3.1       Title Review.
Purchaser acknowledges its receipt of a current preliminary title report or commitment
(such report or commitment, as it may be amended, supplemented and updated, the
“Preliminary Title Report”) issued by the Title Company, together with
legible copies of all documents of record referred to in the Preliminary Title
Report as exceptions to title to the Property. Upon execution of this Contract
by the parties, Seller shall direct Title Company to revise the commitment to
name Purchaser’s acquisition entity as the named insured in the amount of the
Purchase Price. Seller shall obtain, at Seller’s expense, a current ALTA survey
(“Survey”) of the Property during the Inspection Period certified to
Purchaser, Title Company and any other party as Purchaser may direct.
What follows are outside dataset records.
(* ===== verification/Nchan.v ===== *)
(** The channel close protocol of nchan.c.

    A channel carries data both ways between a descriptor of this host and the
    peer.  Its input half (descriptor to peer) and its output half (peer to
    descriptor) close independently; when both are closed the two sides
    exchange CLOSE messages and the channel is dead.  This file models the
    functions of nchan.c, and [channel_close_fd] of channels.c, which they
    call, as state transformers; [fatal] ends the process and is an outcome of
    its own.  The packets and system calls are kept in a trace. *)

From stdpp Require Import base list numbers tactics.
From Stdlib Require Import ZArith Lia ZifyBool String.
From S2P Require Import Prelude Sshbuf.

(** ** Constants (channels.h, compat.h) *)

Definition CHAN_INPUT_OPEN : Z := 0.
Definition CHAN_INPUT_WAIT_DRAIN : Z := 1.
Definition CHAN_INPUT_WAIT_OCLOSE : Z := 2.
Definition CHAN_INPUT_CLOSED : Z := 3.
Definition CHAN_OUTPUT_OPEN : Z := 0.
Definition CHAN_OUTPUT_WAIT_DRAIN : Z := 1.
Definition CHAN_OUTPUT_WAIT_IEOF : Z := 2.
Definition CHAN_OUTPUT_CLOSED : Z := 3.

Definition CHAN_CLOSE_SENT : Z := 0x01.
Definition CHAN_CLOSE_RCVD : Z := 0x02.
Definition CHAN_EOF_SENT : Z := 0x04.
Definition CHAN_EOF_RCVD : Z := 0x08.
Definition CHAN_LOCAL : Z := 0x10.

Definition CHAN_EXTENDED_IGNORE : Z := 0.
Definition CHAN_EXTENDED_READ : Z := 1.
Definition CHAN_EXTENDED_WRITE : Z := 2.

Definition SSH_CHANNEL_LARVAL : Z := 10.
Definition SSH_CHANNEL_ZOMBIE : Z := 14.

Definition SSH_CHAN_IO_RFD : Z := 0x01.
Definition SSH_CHAN_IO_WFD : Z := 0x02.
Definition SSH_CHAN_IO_EFD : Z := 0x0c.
Definition SSH_CHAN_IO_SOCK : Z := 0x30.

Definition CHANNEL_RESTORE_RFD : Z := 0x01.
Definition CHANNEL_RESTORE_WFD : Z := 0x02.
Definition CHANNEL_RESTORE_EFD : Z := 0x04.

Definition SSH_BUG_EXTEOF : Z := 0x00200000.
Definition SSH_NEW_OPENSSH : Z := 0x04000000.

(** ** State *)

(** The members of [Channel] that nchan.c touches. *)
Record Channel := mk_channel {
  c_type : Z;
  c_remote_id : Z;
  c_have_remote_id : bool;
  c_istate : Z;
  c_ostate : Z;
  c_flags : Z;
  c_rfd : Z; c_wfd : Z; c_efd : Z; c_sock : Z;
  c_io_want : Z; c_io_ready : Z;
  c_pfds : list Z;
  c_restore_block : Z; c_restore_flags : list Z;
  c_input : sshbuf; c_output : sshbuf; c_extended : sshbuf;
  c_extended_usage : Z;
  c_ctype : string
}.

Definition set_states (c : Channel) (type istate ostate flags : Z) : Channel :=
  mk_channel type (c_remote_id c) (c_have_remote_id c) istate ostate flags
    (c_rfd c) (c_wfd c) (c_efd c) (c_sock c) (c_io_want c) (c_io_ready c) (c_pfds c)
    (c_restore_block c) (c_restore_flags c) (c_input c) (c_output c) (c_extended c)
    (c_extended_usage c) (c_ctype c).

Definition set_type (c : Channel) (t : Z) := set_states c t (c_istate c) (c_ostate c) (c_flags c).
Definition set_istate (c : Channel) (s : Z) := set_states c (c_type c) s (c_ostate c) (c_flags c).
Definition set_ostate (c : Channel) (s : Z) := set_states c (c_type c) (c_istate c) s (c_flags c).
Definition add_flag (c : Channel) (f : Z) :=
  set_states c (c_type c) (c_istate c) (c_ostate c) (Z.lor (c_flags c) f).

Definition set_bufs (c : Channel) (i o x : sshbuf) : Channel :=
  mk_channel (c_type c) (c_remote_id c) (c_have_remote_id c) (c_istate c) (c_ostate c)
    (c_flags c) (c_rfd c) (c_wfd c) (c_efd c) (c_sock c) (c_io_want c) (c_io_ready c) (c_pfds c)
    (c_restore_block c) (c_restore_flags c) i o x (c_extended_usage c) (c_ctype c).

Definition set_io (c : Channel) (rfd wfd efd sock want ready : Z) (pfds : list Z) : Channel :=
  mk_channel (c_type c) (c_remote_id c) (c_have_remote_id c) (c_istate c) (c_ostate c)
    (c_flags c) rfd wfd efd sock want ready pfds
    (c_restore_block c) (c_restore_flags c) (c_input c) (c_output c) (c_extended c)
    (c_extended_usage c) (c_ctype c).

(** [c->flags & f] as a condition. *)
Definition flag (c : Channel) (f : Z) : bool := negb (Z.land (c_flags c) f =? 0).

(** The messages nchan.c sends; the argument is the peer's channel number. *)
Inductive packet := PEof (rid : Z) | PClose (rid : Z) | PEow (rid : Z).

Inductive syscall := SysShutdownWr (fd : Z) | SysShutdownRd (fd : Z) | SysClose (fd : Z)
  | SysFcntl (fd flags : Z).

(** The rest of the process: what the peer is known to support, what was sent,
    the system calls made, and the oracle that decides whether an allocation
    or the assembly of a packet succeeds. *)
Record env := mk_env {
  e_compat : Z; e_sent : list packet; e_calls : list syscall; e_world : world }.

Inductive outcome (A : Type) := Ret (a : A) (c : Channel) (e : env) | Fatal (e : env).
Arguments Ret {A} a c e.
Arguments Fatal {A} e.

Definition action (A : Type) : Type := Channel -> env -> outcome A.

Definition ret {A} (a : A) : action A := Ret a.
Definition fatal {A} : action A := fun _ e => Fatal e.
Definition bind {A B} (m : action A) (k : A -> action B) : action B :=
  fun c e => match m c e with Ret a c e => k a c e | Fatal e => Fatal e end.

Declare Scope chan_scope.
Delimit Scope chan_scope with chan.
Open Scope chan_scope.
Notation "x <- m ; k" := (bind m (fun x => k)) (at level 20, m at level 100, k at level 200)
  : chan_scope.
Notation "m ;; k" := (bind m (fun _ => k)) (at level 100, k at level 200, right associativity) : chan_scope.

Definition chan : action Channel := fun c e => Ret c c e.
Definition modify (f : Channel -> Channel) : action unit := fun c e => Ret tt (f c) e.
Definition compat_is (f : Z) : action bool :=
  fun c e => Ret (negb (Z.land (e_compat e) f =? 0)) c e.
Definition call (s : syscall) : action unit :=
  fun c e => Ret tt c (mk_env (e_compat e) (e_sent e) (e_calls e ++ [s]) (e_world e)).

(** [sshpkt_start] to [sshpkt_send]: the packet is sent, or assembling it fails. *)
Definition sshpkt (p : packet) : action bool := fun c e =>
  let '(ok, w) := malloc (e_world e) in
  Ret ok c (mk_env (e_compat e) (if ok then e_sent e ++ [p] else e_sent e) (e_calls e) w).

Definition reset_output : action unit := fun c e =>
  let '(b, w) := sshbuf_reset (e_world e) (c_output c) in
  Ret tt (set_bufs c (c_input c) b (c_extended c))
    (mk_env (e_compat e) (e_sent e) (e_calls e) w).

(** ** Descriptors *)

Inductive fdp := FRfd | FWfd | FEfd | FSock.

Definition get_fd (p : fdp) (c : Channel) : Z :=
  match p with FRfd => c_rfd c | FWfd => c_wfd c | FEfd => c_efd c | FSock => c_sock c end.

(** The four blocks [if ( *fdp == c->xfd) { ... }] *)
Definition clear_fd (p : fdp) (c : Channel) : Channel :=
  let off bits := Z.ldiff (c_io_want c) bits in
  let rdy bits := Z.ldiff (c_io_ready c) bits in
  match p with
  | FRfd => set_io c (-1) (c_wfd c) (c_efd c) (c_sock c) (off SSH_CHAN_IO_RFD)
              (rdy SSH_CHAN_IO_RFD) (<[0%nat := -1]> (c_pfds c))
  | FWfd => set_io c (c_rfd c) (-1) (c_efd c) (c_sock c) (off SSH_CHAN_IO_WFD)
              (rdy SSH_CHAN_IO_WFD) (<[1%nat := -1]> (c_pfds c))
  | FEfd => set_io c (c_rfd c) (c_wfd c) (-1) (c_sock c) (off SSH_CHAN_IO_EFD)
              (rdy SSH_CHAN_IO_EFD) (<[2%nat := -1]> (c_pfds c))
  | FSock => set_io c (c_rfd c) (c_wfd c) (c_efd c) (-1) (off SSH_CHAN_IO_SOCK)
              (rdy SSH_CHAN_IO_SOCK) (<[3%nat := -1]> (c_pfds c))
  end.

Definition clear_if (p q : fdp) (c : Channel) : Channel :=
  if get_fd p c =? get_fd q c then clear_fd q c else c.

Definition set_fd_closed (p : fdp) (c : Channel) : Channel :=
  match p with
  | FRfd => set_io c (-1) (c_wfd c) (c_efd c) (c_sock c) (c_io_want c) (c_io_ready c) (c_pfds c)
  | FWfd => set_io c (c_rfd c) (-1) (c_efd c) (c_sock c) (c_io_want c) (c_io_ready c) (c_pfds c)
  | FEfd => set_io c (c_rfd c) (c_wfd c) (-1) (c_sock c) (c_io_want c) (c_io_ready c) (c_pfds c)
  | FSock => set_io c (c_rfd c) (c_wfd c) (c_efd c) (-1) (c_io_want c) (c_io_ready c) (c_pfds c)
  end.

Definition restore_blocking (p : fdp) (c : Channel) : list syscall :=
  let fd := get_fd p c in
  let on f := negb (Z.land (c_restore_block c) f =? 0) in
  let fl i := default 0 (c_restore_flags c !! i) in
  if (fd =? c_rfd c) && on CHANNEL_RESTORE_RFD then [SysFcntl fd (fl 0%nat)]
  else if (fd =? c_wfd c) && on CHANNEL_RESTORE_WFD then [SysFcntl fd (fl 1%nat)]
  else if (fd =? c_efd c) && on CHANNEL_RESTORE_EFD then [SysFcntl fd (fl 2%nat)]
  else [].

Definition channel_close_fd (p : fdp) : action unit := fun c e =>
  let fd := get_fd p c in
  if fd =? -1 then Ret tt c e
  else
    let calls := restore_blocking p c in
    let c := clear_if p FRfd c in
    let c := clear_if p FWfd c in
    let c := clear_if p FEfd c in
    let c := clear_if p FSock c in
    Ret tt (set_fd_closed p c)
      (mk_env (e_compat e) (e_sent e) (e_calls e ++ calls ++ [SysClose fd]) (e_world e)).

(** ** Helpers *)

Definition chan_set_istate (next : Z) : action unit :=
  c <- chan;
  if (c_istate c >? CHAN_INPUT_CLOSED) || (next >? CHAN_INPUT_CLOSED) then fatal
  else modify (fun c => set_istate c next).

Definition chan_set_ostate (next : Z) : action unit :=
  c <- chan;
  if (c_ostate c >? CHAN_OUTPUT_CLOSED) || (next >? CHAN_OUTPUT_CLOSED) then fatal
  else modify (fun c => set_ostate c next).

Definition chan_shutdown_write : action unit :=
  reset_output ;;
  c <- chan;
  if c_type c =? SSH_CHANNEL_LARVAL then ret tt
  else if negb (c_sock c =? -1) then call (SysShutdownWr (c_sock c))
  else channel_close_fd FWfd.

Definition chan_shutdown_read : action unit :=
  c <- chan;
  if c_type c =? SSH_CHANNEL_LARVAL then ret tt
  else if negb (c_sock c =? -1) then call (SysShutdownRd (c_sock c))
  else channel_close_fd FRfd.

Definition chan_shutdown_extended_read : action unit :=
  c <- chan;
  if (c_type c =? SSH_CHANNEL_LARVAL) || (c_efd c =? -1) then ret tt
  else if negb (c_extended_usage c =? CHAN_EXTENDED_READ) &&
          negb (c_extended_usage c =? CHAN_EXTENDED_IGNORE) then ret tt
  else channel_close_fd FEfd.

(** [if (!c->have_remote_id) fatal(...); if (assembling fails) fatal(...)] *)
Definition send_or_die (p : Z -> packet) : action unit :=
  c <- chan;
  if negb (c_have_remote_id c) then fatal
  else ok <- sshpkt (p (c_remote_id c)); if negb ok then fatal else ret tt.

Definition chan_send_eof2 : action unit :=
  c <- chan;
  if c_istate c =? CHAN_INPUT_WAIT_DRAIN then
    send_or_die PEof ;; modify (fun c => add_flag c CHAN_EOF_SENT)
  else ret tt (* cannot send eof *).

Definition chan_send_close2 : action unit :=
  c <- chan;
  if negb (c_ostate c =? CHAN_OUTPUT_CLOSED) || negb (c_istate c =? CHAN_INPUT_CLOSED)
  then ret tt (* cannot send close *)
  else if flag c CHAN_CLOSE_SENT then ret tt (* already sent close *)
  else send_or_die PClose ;; modify (fun c => add_flag c CHAN_CLOSE_SENT).

Definition chan_send_eow2 : action unit :=
  c <- chan;
  if c_ostate c =? CHAN_OUTPUT_CLOSED then ret tt
  else
    new <- compat_is SSH_NEW_OPENSSH;
    if negb new then ret tt else send_or_die PEow.

(** ** Events *)

Definition chan_read_failed : action unit :=
  c <- chan;
  if c_istate c =? CHAN_INPUT_OPEN then
    chan_shutdown_read ;; chan_set_istate CHAN_INPUT_WAIT_DRAIN
  else ret tt.

Definition chan_ibuf_empty : action unit :=
  c <- chan;
  if negb (sshbuf_len (c_input c) =? 0) then ret tt
  else if c_istate c =? CHAN_INPUT_WAIT_DRAIN then
    (if negb (flag c (Z.lor CHAN_CLOSE_SENT CHAN_LOCAL)) then chan_send_eof2 else ret tt) ;;
    chan_set_istate CHAN_INPUT_CLOSED
  else ret tt.

Definition chan_obuf_empty : action unit :=
  c <- chan;
  if negb (sshbuf_len (c_output c) =? 0) then ret tt
  else if c_ostate c =? CHAN_OUTPUT_WAIT_DRAIN then
    chan_shutdown_write ;; chan_set_ostate CHAN_OUTPUT_CLOSED
  else ret tt.

Definition chan_rcvd_eow : action unit :=
  c <- chan;
  if c_istate c =? CHAN_INPUT_OPEN then
    chan_shutdown_read ;; chan_set_istate CHAN_INPUT_CLOSED
  else ret tt.

Definition CHANNEL_EFD_OUTPUT_ACTIVE (c : Channel) : bool :=
  (c_extended_usage c =? CHAN_EXTENDED_WRITE) && negb (c_efd c =? -1) &&
  (negb (flag c (Z.lor CHAN_EOF_RCVD CHAN_CLOSE_RCVD)) || (sshbuf_len (c_extended c) >? 0)).

Definition chan_rcvd_ieof : action unit :=
  modify (fun c => add_flag c CHAN_EOF_RCVD) ;;
  c <- chan;
  (if c_ostate c =? CHAN_OUTPUT_OPEN then chan_set_ostate CHAN_OUTPUT_WAIT_DRAIN else ret tt) ;;
  c <- chan;
  if (c_ostate c =? CHAN_OUTPUT_WAIT_DRAIN) && (sshbuf_len (c_output c) =? 0) &&
     negb (CHANNEL_EFD_OUTPUT_ACTIVE c)
  then chan_obuf_empty else ret tt.

Definition chan_rcvd_oclose : action unit :=
  modify (fun c => if negb (flag c CHAN_LOCAL) then add_flag c CHAN_CLOSE_RCVD else c) ;;
  c <- chan;
  if c_type c =? SSH_CHANNEL_LARVAL then
    (* tear down larval channels immediately *)
    chan_set_ostate CHAN_OUTPUT_CLOSED ;; chan_set_istate CHAN_INPUT_CLOSED
  else
    (* wait until a data from the channel is consumed if a CLOSE is received *)
    (if c_ostate c =? CHAN_OUTPUT_OPEN then chan_set_ostate CHAN_OUTPUT_WAIT_DRAIN else ret tt) ;;
    c <- chan;
    if c_istate c =? CHAN_INPUT_OPEN then
      chan_shutdown_read ;; chan_shutdown_extended_read ;; chan_set_istate CHAN_INPUT_CLOSED
    else if c_istate c =? CHAN_INPUT_WAIT_DRAIN then
      (if negb (flag c CHAN_LOCAL) then chan_send_eof2 else ret tt) ;;
      chan_shutdown_extended_read ;; chan_set_istate CHAN_INPUT_CLOSED
    else ret tt.

Definition chan_write_failed : action unit :=
  c <- chan;
  if (c_ostate c =? CHAN_OUTPUT_OPEN) || (c_ostate c =? CHAN_OUTPUT_WAIT_DRAIN) then
    chan_shutdown_write ;;
    (if String.eqb (c_ctype c) "session" then chan_send_eow2 else ret tt) ;;
    chan_set_ostate CHAN_OUTPUT_CLOSED
  else ret tt.

Definition chan_mark_dead : action unit := modify (fun c => set_type c SSH_CHANNEL_ZOMBIE).

Definition chan_is_dead (do_send : bool) : action Z :=
  c <- chan;
  if c_type c =? SSH_CHANNEL_ZOMBIE then ret 1
  else if negb (c_istate c =? CHAN_INPUT_CLOSED) || negb (c_ostate c =? CHAN_OUTPUT_CLOSED)
  then ret 0
  else
    bug <- compat_is SSH_BUG_EXTEOF;
    if bug && (c_extended_usage c =? CHAN_EXTENDED_WRITE) && negb (c_efd c =? -1) &&
       (sshbuf_len (c_extended c) >? 0) then ret 0
    else if flag c CHAN_LOCAL then ret 1
    else if negb (flag c CHAN_CLOSE_SENT) && negb do_send && flag c CHAN_CLOSE_RCVD
    then ret 1 (* channel would be dead if we sent a close *)
    else
      (if negb (flag c CHAN_CLOSE_SENT) && do_send then chan_send_close2 else ret tt) ;;
      c <- chan;
      if flag c CHAN_CLOSE_SENT && flag c CHAN_CLOSE_RCVD then ret 1 else ret 0.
During
the Inspection Period, Purchaser shall review title to the Property as
disclosed by the Preliminary Title Report and the Survey. Seller shall remove
or cause the title company to insure over at Closing any monetary lien for a
determinable sum. Seller may cause the Title Company to insure over mechanics
liens for unpaid labor and materials relating to the Repair Contracts (defined
below). With respect to any other title exceptions, Seller shall have no
obligation to remove such exceptions. The term “Permitted Exceptions”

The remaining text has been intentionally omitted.